* **EXERCISE OBJECTIVE**:
The response should contain only those lines of the entries below that include the string "values".

* **RECORDS TO USE**:
(* ===== verification/Jitterbuf.v ===== *)
(** * The adaptive jitter buffer: [main/jitterbuf.c]

    A [jitterbuf] holds a queue of frames in timestamp order, a ring of the last
    [JB_HISTORY_SZ] delays with cached tables of their extreme values, and
    statistics.  The circular doubly linked queue is the list of its frames from
    [jb->frames] (lowest timestamp) on; the free list is the list of released
    frames.  [long] values are 64 bits wide and stay far from overflow, except
    in the call of [abs], which takes an [int].  [hist_ptr] is an [int] that counts the
    frames since the last resynchronisation: it wraps here after 2^31 of them, where the C
    code is undefined, and the write before the array that would follow is left out.
    [jb_run_invariant] shows that fewer calls do not get there.

    Debug output is not modelled; an allocation's outcome is an argument. *)

From S2P Require Import Prelude.
From Stdlib Require Import ZArith Lia Sorted Permutation.
From stdpp Require Import base list numbers sets.

#[local] Open Scope Z_scope.
#[local] Open Scope record_scope.

Definition JB_HISTORY_SZ : Z := 500.
Definition JB_HISTORY_DROPPCT : Z := 3.
Definition JB_HISTORY_DROPPCT_MAX : Z := 4.
Definition JB_HISTORY_MAXBUF_SZ : Z := JB_HISTORY_SZ * JB_HISTORY_DROPPCT_MAX / 100.
Definition JB_TARGET_EXTRA : Z := 40.
Definition JB_ADJUST_DELAY : Z := 40.
Definition JB_LONGMAX : Z := 2147483647.
Definition JB_LONGMIN : Z := - JB_LONGMAX - 1.

Inductive jb_return_code := JB_OK | JB_EMPTY | JB_NOFRAME | JB_INTERP | JB_DROP | JB_SCHED.

Inductive jb_frame_type := JB_TYPE_CONTROL | JB_TYPE_VOICE | JB_TYPE_VIDEO | JB_TYPE_SILENCE.

#[export] Instance jb_return_code_eq : EqDecision jb_return_code.
Proof. solve_decision. Defined.
#[export] Instance jb_frame_type_eq : EqDecision jb_frame_type.
Proof. solve_decision. Defined.

Definition is_voice (t : jb_frame_type) : bool :=
  match t with JB_TYPE_VOICE => true | _ => false end.

Record jb_conf := mk_conf {
  max_jitterbuf : Z; resync_threshold : Z; max_contig_interp : Z; target_extra : Z
}.

#[export] Instance eta_jb_conf : Eta jb_conf := fun c =>
  mk_conf (max_jitterbuf c) (resync_threshold c) (max_contig_interp c) (target_extra c).

Record jb_info := mk_info {
  conf : jb_conf;
  frames_in : Z; frames_out : Z; frames_late : Z; frames_lost : Z; frames_dropped : Z;
  frames_ooo : Z; frames_cur : Z; jitter : Z; min : Z; current : Z; target : Z; losspct : Z;
  next_voice_ts : Z; last_voice_ms : Z; silence_begin_ts : Z; last_adjustment : Z;
  last_delay : Z; cnt_delay_discont : Z; resync_offset : Z; cnt_contig_interp : Z
}.

#[export] Instance eta_jb_info : Eta jb_info := fun i =>
  mk_info (conf i) (frames_in i) (frames_out i) (frames_late i) (frames_lost i)
    (frames_dropped i) (frames_ooo i) (frames_cur i) (jitter i) (min i) (current i) (target i)
    (losspct i) (next_voice_ts i) (last_voice_ms i) (silence_begin_ts i) (last_adjustment i)
    (last_delay i) (cnt_delay_discont i) (resync_offset i) (cnt_contig_interp i).

Record jb_frame := mk_frame { data : Z; ts : Z; ms : Z; type : jb_frame_type }.

#[export] Instance eta_jb_frame : Eta jb_frame := fun f => mk_frame (data f) (ts f) (ms f) (type f).

Record jitterbuf := mk_jb {
  info : jb_info;
  history : list Z;
  hist_ptr : Z;
  hist_maxbuf : list Z;
  hist_minbuf : list Z;
  hist_maxbuf_valid : bool;
  dropem : bool;
  frames : list jb_frame;
  free : list jb_frame
}.

#[export] Instance eta_jitterbuf : Eta jitterbuf := fun j =>
  mk_jb (info j) (history j) (hist_ptr j) (hist_maxbuf j) (hist_minbuf j)
        (hist_maxbuf_valid j) (dropem j) (frames j) (free j).

(** [jb->info.f = v] and [jb->info.f] updated by [g]. *)
Notation "j <|| f := v ||>" := (setter (f := info) (setter (f := f) (fun _ => v)) j)
  (at level 1, left associativity, f at level 9, v at level 200) : record_scope.
Notation "j <|| f ::= g ||>" := (setter (f := info) (setter (f := f) g) j)
  (at level 1, left associativity, f at level 9, g at level 200) : record_scope.

Definition increment_losspct (jb : jitterbuf) : jitterbuf :=
  jb <|| losspct ::= fun l => Z.quot (100000 + 499 * l) 500 ||>.

Definition decrement_losspct (jb : jitterbuf) : jitterbuf :=
  jb <|| losspct ::= fun l => Z.quot (499 * l) 500 ||>.

(** [jb_reset]: everything zeroed except the settings. *)
Definition jb_reset (jb : jitterbuf) : jitterbuf :=
  let s := (conf (info jb)) <| target_extra := JB_TARGET_EXTRA |> in
  mk_jb (mk_info s 0 0 0 0 0 0 0 0 0 JB_TARGET_EXTRA JB_TARGET_EXTRA 0 0 0 (-1) 0 0 0 0 0)
        (replicate 500 0) 0 (replicate 20 0) (replicate 20 0) false false [] [].

(** [abs] converts its argument to [int]. *)
Definition int_abs (x : Z) : Z := Z.abs (s32 x).

(** [check_resync]: the result code, the adjusted delay and the buffer. *)
Definition check_resync (jb : jitterbuf) (ts_ now ms_ : Z) (ty : jb_frame_type) (delay : Z)
    : Z * Z * jitterbuf :=
  let threshold := 2 * jitter (info jb) + resync_threshold (conf (info jb)) in
  let numts := match frames jb with
               | [] => 0
               | f :: _ => ts (List.last (frames jb) f) - ts f
               end in
  if numts >=? max_jitterbuf (conf (info jb)) then
    (-1, delay, jb <| dropem := true |> <|| frames_dropped ::= Z.succ ||>)
  else
    let jb := jb <| dropem := false |> in
    if negb (resync_threshold (conf (info jb)) =? -1) then
      if int_abs (delay - last_delay (info jb)) >? threshold then
        let jb := jb <|| cnt_delay_discont ::= Z.succ ||> in
        if (cnt_delay_discont (info jb) >? 3) ||
           match ty with JB_TYPE_CONTROL => true | _ => false end
        then
          (0, 0, jb <|| cnt_delay_discont := 0 ||> <| hist_ptr := 0 |>
                    <| hist_maxbuf_valid := false |>
                    <|| resync_offset := ts_ - now ||> <|| last_delay := 0 ||>)
        else (-1, delay, jb <|| frames_dropped ::= Z.succ ||>)
      else (0, delay, jb <|| last_delay := delay ||> <|| cnt_delay_discont := 0 ||>)
    else (0, delay, jb).
(* ===== verification/Udptl.v ===== *)
(** * T.38 fax packets over UDP: [main/udptl.c]

    A session ([struct ast_udptl]) numbers outgoing IFP packets, remembers the
    last 16 in a ring and adds redundant copies or XOR parity (FEC) of them to
    each datagram; incoming datagrams are decoded and lost packets rebuilt.

    A datagram under construction is the list of the bytes written so far, its
    length being [len]; the bound checks of the code compare that length with
    [buflen].  A pointer produced by the decoder is an offset into the datagram,
    the name of a receive slot, [NULL], or whatever uninitialised memory held.
    Arithmetic on [double] in the size computations is exact integer arithmetic
    here: for every value below 200000 the truncated products are the same.

    Sockets, ports, debug output and the registration of protocols are not
    modelled. *)

From S2P Require Import Prelude.
From Stdlib Require Import ZArith Lia.
From stdpp Require Import base list numbers sets.

#[local] Open Scope Z_scope.
#[local] Open Scope record_scope.

Definition LOCAL_FAX_MAX_DATAGRAM : Z := 1400.
Definition DEFAULT_FAX_MAX_DATAGRAM : Z := 400.
Definition FAX_MAX_DATAGRAM_LIMIT : Z := 1400.
Definition MAX_FEC_ENTRIES : Z := 5.
Definition UDPTL_BUF_MASK : Z := 15.

Inductive ast_t38_ec_modes :=
  | UDPTL_ERROR_CORRECTION_NONE | UDPTL_ERROR_CORRECTION_FEC | UDPTL_ERROR_CORRECTION_REDUNDANCY.

Record udptl_fec_tx_buffer_t := mk_tx { tx_buf_len : Z; tx_buf : list Z }.

Record udptl_fec_rx_buffer_t := mk_rx {
  rx_buf_len : Z; rx_buf : list Z; fec_len : list Z; fec : list (list Z);
  fec_span : Z; fec_entries : Z
}.

#[export] Instance eta_rx : Eta udptl_fec_rx_buffer_t := fun r =>
  mk_rx (rx_buf_len r) (rx_buf r) (fec_len r) (fec r) (fec_span r) (fec_entries r).

Record ast_udptl := mk_udptl {
  error_correction_scheme : ast_t38_ec_modes;
  error_correction_entries : Z;
  error_correction_span : Z;
  far_max_datagram : Z;
  local_max_datagram : Z;
  far_max_ifp : Z;
  local_max_ifp : Z;
  tx_seq_no : Z;
  rx_seq_no : Z;
  tx : list udptl_fec_tx_buffer_t;
  rx : list udptl_fec_rx_buffer_t
}.

#[export] Instance eta_udptl : Eta ast_udptl := fun u =>
  mk_udptl (error_correction_scheme u) (error_correction_entries u) (error_correction_span u)
    (far_max_datagram u) (local_max_datagram u) (far_max_ifp u) (local_max_ifp u)
    (tx_seq_no u) (rx_seq_no u) (tx u) (rx u).

(** The session as [ast_udptl_new_with_bindaddr] initialises it. *)
Definition ast_udptl_new (fecentries fecspan : Z) : ast_udptl :=
  mk_udptl UDPTL_ERROR_CORRECTION_NONE fecentries fecspan (-1) (-1) (-1) (-1) 0 0
    (replicate 16 (mk_tx (-1) (replicate 1400 0)))
    (replicate 16 (mk_rx (-1) (replicate 1400 0) (replicate 5 0)
                         (replicate 5 (replicate 1400 0)) 0 0)).

(** ** Memory *)

Definition byte (b : list Z) (i : Z) : Z := nth (Z.to_nat i) b 0.

(** [n] bytes from offset [off] on. *)
Definition bytes_at (b : list Z) (off n : Z) : list Z := map (byte b) (seqZ off n).

(** [memcpy(dst, src, n)] with [src] the list of the bytes copied. *)
Definition memcpy (dst src : list Z) : list Z := src ++ drop (length src) dst.

(** Where a decoded object lies: in the datagram, in receive slot [i], nowhere,
    or at an address left over on the stack. *)
Inductive pointer := Pnull | Pbuf (off : Z) | Prx (i : Z) | Pwild.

* **YOUR SOLUTION**:
    [JB_HISTORY_SZ] delays with cached tables of their extreme values, and
    frames.  [long] values are 64 bits wide and stay far from overflow, except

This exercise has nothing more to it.